- A exposição audiovisual “Rosto de Mulher” apresenta seis telas em looping, com uma experiência imersiva sobre as greves das trabalhadoras terceirizadas da limpeza da USP em 2005 e 2011.
- A inauguração ocorre na próxima quarta-feira, 8 de abril, às 18 horas, na livraria e cafeteria Casa Marx, em São Paulo, com visitação gratuita até o dia 23 de abril.
- A obra, dirigida por Rafael Barros e Pedro Calderan, dialoga denúncia política e experimentação estética, ressaltando como a terceirização atinge principalmente mulheres negras.
- O filme–instalação é inspirado no livro A precarização tem rosto de mulher, de Diana Assunção, que também integra o movimento público em defesa das trabalhadores da USP e da sua valorização.

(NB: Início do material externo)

(* ===== verification/Trans.v ===== *)
(** * What a file system may rely on: blocks inside a transaction

    [kernel/s5.c] reads a block with [bread], changes the bytes of its buffer,
    hands it to [log_write] and gives it up with [brelse]. [Trans] names these
    operations for one device, between [begin_op] and [end_op]; [TransSpec] is what
    the buffer cache ([Bio]) and the log ([Log]) promise about them: a buffer shows
    its block and is its holder's alone, a changed buffer must be logged before it
    is given up, and the blocks logged by one operation are limited. *)
From S2P Require Import Prelude BlockCache.

Record tstate (B : Type) := TState {
  t_held : gmap Z B;       (* the buffers held, by block *)
  t_view : Z → block;      (* the blocks as their buffers show them *)
  t_dirty : gset Z;        (* changed *)
  t_logged : gset Z;       (* logged by this operation *)
}.
Arguments TState {B}. Arguments t_held {B}. Arguments t_view {B}. Arguments t_dirty {B}. Arguments t_logged {B}.

Section tstate.
Context {B : Type}.
Implicit Types t : tstate B.
Definition ts_hold (n : Z) (b : B) t : tstate B := TState (<[n := b]> (t_held t)) (t_view t) (t_dirty t) (t_logged t).
Definition ts_store (n : Z) (d : block) t : tstate B := TState (t_held t) (<[n := d]> (t_view t)) ({[n]} ∪ t_dirty t) (t_logged t).
Definition ts_log (n : Z) t : tstate B := TState (t_held t) (t_view t) (t_dirty t) ({[n]} ∪ t_logged t).
Definition ts_release (n : Z) t : tstate B := TState (delete n (t_held t)) (t_view t) (t_dirty t) (t_logged t).
End tstate.

Class Trans (W B : Type) := {
  t_bread : Z → M W B;
  t_data : B → M W block;
  t_store : B → block → M W ();
  t_log : B → M W ();
  t_brelse : B → M W ();
}.

(** [t_quota] blocks may be logged, [t_room] buffers be in use, on a device of
    [t_size] blocks; those below [t_low] are the log's. *)
Class TransSpec (W B : Type) `{Trans W B} := {
  t_quota : nat;
  t_room : nat;
  t_size : Z;
  t_low : Z;
  t_rep : W → tstate B → Prop;
  t_rep_block w t n : t_rep w t → 0 <= n < t_size → Z.of_nat (length (t_view t n)) = BSIZE;
  t_bread_ok w t n : t_rep w t → 0 <= n < t_size → t_held t !! n = None → (size (t_logged t) + size (t_held t) < t_room)%nat →
    ∃ b w', t_bread n w = Ret (b, w') ∧ t_rep w' (ts_hold n b t);
  t_data_ok w t n b : t_rep w t → t_held t !! n = Some b → t_data b w = Ret (t_view t n, w);
  t_store_ok w t n b d : t_rep w t → t_held t !! n = Some b → Z.of_nat (length d) = BSIZE →
    ∃ w', t_store b d w = Ret ((), w') ∧ t_rep w' (ts_store n d t);
  t_log_ok w t n b : t_rep w t → t_held t !! n = Some b → t_low <= n → n ∈ t_logged t ∨ (size (t_logged t) < t_quota)%nat →
    ∃ w', t_log b w = Ret ((), w') ∧ t_rep w' (ts_log n t);
  t_brelse_ok w t n b : t_rep w t → t_held t !! n = Some b → (n ∈ t_dirty t → n ∈ t_logged t) →
    ∃ w', t_brelse b w = Ret ((), w') ∧ t_rep w' (ts_release n t);
}.
(** The addresses depend on the indirect block only. *)
Lemma blk_of_same v v' l bn : (ind l ≠ 0 → v' (ind l) = v (ind l)) → blk_of v' l bn = blk_of v l bn.
Proof using. intros Hv. unfold blk_of. destruct (bn <? NDIRECT); [done|]. destruct (Z.eqb_spec (ind l) 0); [done|]. by rewrite Hv. Qed.
Lemma uses_same v v' l b : (ind l ≠ 0 → v' (ind l) = v (ind l)) → uses v' l b ↔ uses v l b.
Proof using. intros Hv. unfold uses. by setoid_rewrite (blk_of_same v v' l _ Hv). Qed.
Lemma wf_same v v' l : (ind l ≠ 0 → v' (ind l) = v (ind l)) → (∀ b, in_data b → bit v b = true → bit v' b = true) → wf v l → wf v' l.
Proof using.
  intros Hv Hb [H1 H2 H3 H4]. constructor; try setoid_rewrite (blk_of_same v v' l _ Hv); try done. intros b [? ?]%(uses_same v v' l b Hv)%H2. auto.
Qed.

(** A block more: for number [bn], or for the indirect block. *)
Lemma blk_of_direct v l k x bn : length l = 13%nat → (k < 12)%nat → in_file bn → blk_of v (<[k := x]> l) bn = if decide (bn = Z.of_nat k) then x else blk_of v l bn.
Proof using.
  intros Hl Hk Hb. unfold blk_of, in_file in *. assert (ind (<[k := x]> l) = ind l) as ->.
  { unfold ind. change (Z.to_nat NDIRECT) with 12%nat. rewrite !nth_lookup, list_lookup_insert_ne by lia. done. }
  change NDIRECT with 12. destruct (Z.ltb_spec bn 12); case_decide as Hc; try done; try lia.
  - rewrite Hc, Nat2Z.id, nth_lookup, list_lookup_insert_eq by lia. done.
  - rewrite !nth_lookup, list_lookup_insert_ne by lia. done.
Qed.
Lemma ind_direct l k x : (k < 12)%nat → ind (<[k := x]> l) = ind l.
Proof using. intros Hk. unfold ind. change (Z.to_nat NDIRECT) with 12%nat. rewrite !nth_lookup, list_lookup_insert_ne by lia. done. Qed.
Lemma ind_set l x : length l = 13%nat → ind (<[12%nat := x]> l) = x.
Proof using. intros Hl. unfold ind. change (Z.to_nat NDIRECT) with 12%nat. rewrite nth_lookup, list_lookup_insert_eq by lia. done. Qed.
Lemma blk_of_ind v l x bn : length l = 13%nat → ind l = 0 → in_file bn → v x = zero_block → blk_of v (<[12%nat := x]> l) bn = blk_of v l bn.
Proof using.
  intros Hl Hi Hb Hv. unfold blk_of. rewrite ind_set, Hi, Hv by done. cbn. destruct (Z.ltb_spec bn NDIRECT).
  - change NDIRECT with 12 in *. unfold in_file in Hb. rewrite !nth_lookup, list_lookup_insert_ne by lia. done.
  - rewrite entry_zero. by destruct (x =? 0).
Qed.

(** The block [x] was free and is the file's now, for [bn]. *)
Lemma ext_blk v l v' l' bn x : wf v l → length l' = 13%nat → in_data x → bit v x = false → (∀ y, in_dev sb y → bit v' y = bool_decide (y = x) || bit v y) →
  (∀ n, n ≠ x → n ≠ bmapstart sb → (ind l ≠ 0 → n ≠ ind l) → v' n = v n) → (blk_bytes v → blk_bytes v') →
  ind l' = ind l → blk_of v l bn = 0 → (∀ bn', in_file bn' → blk_of v' l' bn' = if decide (bn' = bn) then x else blk_of v l bn') → ext v l v' l'.
Proof using Hsb.
  intros [H1 H2 H3 H4] Hl Hx Hf Hbit Hsame Hbytes Hi Hbn Hall. destruct (data_dev x Hx) as (Hdx & Hx0 & _).
  assert (bit v' x = true) as Hfx by (rewrite Hbit by done; by rewrite bool_decide_true).
  assert (∀ y, in_dev sb y → bit v y = true → bit v' y = true) as Hmono by (intros y Hy Hb; by rewrite Hbit, Hb, orb_true_r).
  assert (∀ b, uses v' l' b → uses v l b ∨ b = x) as Huses.
  { intros b [Hb0 [-> | (bn' & Hbn' & E)]]; [left; rewrite Hi in *; by apply uses_ind|]. rewrite Hall in E by done. case_decide; [by right|]. left. subst b. by apply uses_blk. }
  assert (∀ bn', in_file bn' → blk_of v l bn' ≠ x) as Hnx.
  { intros bn' Hb' E. destruct (H2 x) as [_ ?]; [|congruence]. split; [done|]. right. by exists bn'. }
  constructor; try done.
  - constructor; try done.
    + intros b [Hu | ->]%Huses; [|done]. destruct (H2 b Hu) as [Hd Hb]. split; [done|]. apply Hmono; [by apply data_dev|done].
    + intros bn' Hb'. rewrite Hall, Hi by done. case_decide; [|by apply H3]. intros _ ->. destruct (H2 (ind l)) as [_ ?]; [by apply uses_ind|congruence].
    + intros b1 b2 Hb1 Hb2. rewrite !Hall by done. repeat case_decide; subst; try done; [intros E; by destruct (Hnx b2 Hb2)|intros E; by destruct (Hnx b1 Hb1)|by apply H4].
  - intros n Hn Hb Hni. apply Hsame; [congruence|by apply data_dev|done].
  - intros n Hn Hnb. apply Hsame; [by intros ->|done|]. intros Hi0 ->. by apply Hn, H2, uses_ind.
  - intros b Hb Hb0. rewrite Hall by done. case_decide; [by subst|done].
  - intros b [Hu | ->]%Huses; [by left|by right].
Qed.
(** The same for the indirect block. *)
Lemma ext_ind v l v' l' x : wf v l → length l' = 13%nat → in_data x → bit v x = false → (∀ y, in_dev sb y → bit v' y = bool_decide (y = x) || bit v y) →
  (∀ n, n ≠ x → n ≠ bmapstart sb → v' n = v n) → (blk_bytes v → blk_bytes v') →
  ind l = 0 → ind l' = x → (∀ bn', in_file bn' → blk_of v' l' bn' = blk_of v l bn') → ext v l v' l'.
Proof using Hsb.
  intros [H1 H2 H3 H4] Hl Hx Hf Hbit Hsame Hbytes Hi Hi' Hall. destruct (data_dev x Hx) as (Hdx & Hx0 & _).
  assert (bit v' x = true) as Hfx by (rewrite Hbit by done; by rewrite bool_decide_true).
  assert (∀ y, in_dev sb y → bit v y = true → bit v' y = true) as Hmono by (intros y Hy Hb; by rewrite Hbit, Hb, orb_true_r).
  assert (∀ b, uses v' l' b → uses v l b ∨ b = x) as Huses.
  { intros b [Hb0 [-> | (bn' & Hbn' & E)]]; [by right|]. rewrite Hall in E by done. left. subst b. by apply uses_blk. }
  constructor; try done.
  - constructor; try done.
    + intros b [Hu | ->]%Huses; [|done]. destruct (H2 b Hu) as [Hd Hb]. split; [done|]. apply Hmono; [by apply data_dev|done].
    + intros bn' Hb'. rewrite Hall, Hi' by done. intros Hn E. destruct (H2 (blk_of v l bn')) as [_ ?]; [by apply uses_blk|congruence].
    + intros b1 b2 Hb1 Hb2. rewrite !Hall by done. by apply H4.
  - intros n Hn Hb Hni. apply Hsame; [congruence|by apply data_dev].
  - intros n Hn Hnb. apply Hsame; [by intros ->|done].
  - intros b Hb Hb0. by rewrite Hall.
  - intros b [Hu | ->]%Huses; [by left|by right].
Qed.
Lemma ext_refl v l : wf v l → ext v l v l.
Proof using. intros. constructor; auto. Qed.
Lemma ext_trans v1 l1 v2 l2 v3 l3 : wf v1 l1 → ext v1 l1 v2 l2 → ext v2 l2 v3 l3 → ext v1 l1 v3 l3.
Proof using Hsb.
  intros Hw1 [A1 A2 A3 A4 A5 A6 A7 A8] [B1 B2 B3 B4 B5 B6 B7 B8]. constructor; auto.
  - intros n Hn Hb Hi. destruct (data_dev n Hn) as (Hd & Hn0 & _). rewrite B3; auto. intros ->. destruct (A7 (ind l2)) as [[_ [E|(bn & Hbn & E)]]|?]; [by apply uses_ind|congruence| |congruence].
    destruct (wf_ind _ _ A1 bn Hbn); rewrite A5; congruence.
  - intros n Hn Hm. by rewrite B4, A4.
  - intros bn Hbn Hb. rewrite B5, A5; auto. by rewrite A5.
  - intros Hi. rewrite B6, A6; auto. by rewrite A6.
  - intros b Hb3. destruct (data_dev b) as [Hd _]; [by apply (wf_used _ _ B1)|]. destruct (B7 b Hb3) as [Hu|Hb]; [by apply A7|]. right.
    destruct (bit v1 b) eqn:E; [|done]. by rewrite (A2 b Hd E) in Hb.
Qed.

- Entre os destaques, a resistência de 2005 inclui salários atrasados e denúncias de humilhação, como relatos de encarregadas que chamavam as trabalhadoras de escravas, e o movimento de 2011 buscou a efetivação sem concurso público, além de reivindicar acesso ao BUSP e ao Restaurante Universitário.
A instalação audiovisual Rosto de Mulher será inaugurada na próxima quarta-feira, 8 de abril, às 18 horas, na Casa Marx, livraria e cafeteria da zona oeste de São Paulo. Com seis telas em looping de cerca de 10 minutos, o projeto retrata as históricas greves das trabalhadoras terceirizadas da limpeza da USP, ocorridas em 2005 e 2011. A visitação é gratuita e vai até 23 de abril.
Dirigido por Rafael Barros e Pedro Calderan, o trabalho utiliza videoarte e documentário experimental para discutir a precarização e a subcontratação que afetam principalmente mulheres negras. A obra é inspirada no livro A precarização tem rosto de mulher, de Diana Assunção, historiadora e ex-diretora do Sintusp. A curadoria e a montagem enfatizam a experiência imersiva para o público.
A narrativa mostrada enfatiza como a terceirização impacta o corpo e a vida das trabalhadoras, com foco nas paralisações de 2005 e 2011. Em 2005, os salários atrasados e o abuso moral levaram as trabalhadoras a devolverem o trabalho, paralisando a universidade. Em 2011, a união entre Sintusp e estudantes pediu a efetivação das funcionárias sem concurso, sem alcançar todos os objetivos.
Sobre a instalação
A escolha de dividir a tela em seis blocos busca refletir a fragmentação gerada pela terceirização, evidenciando diferentes perspectivas entre efetivos e terceirizados, bem como entre negros e brancos. O som entra como elemento central, reforçando as vozes das trabalhadoras que compõem o eixo narrativo da obra.
Contexto e permanência das demandas
Diana Assunção descreve o cenário atual como apartheid social, destacando que as terceirizadas ainda não têm acesso ao BUSP, o bilhete de ônibus interno, nem ao Restaurante Universitário. O projeto contextualiza a continuidade dessas pautas na universidade e na sociedade, sem oferecer soluções, apenas apresentando fatos e experiências.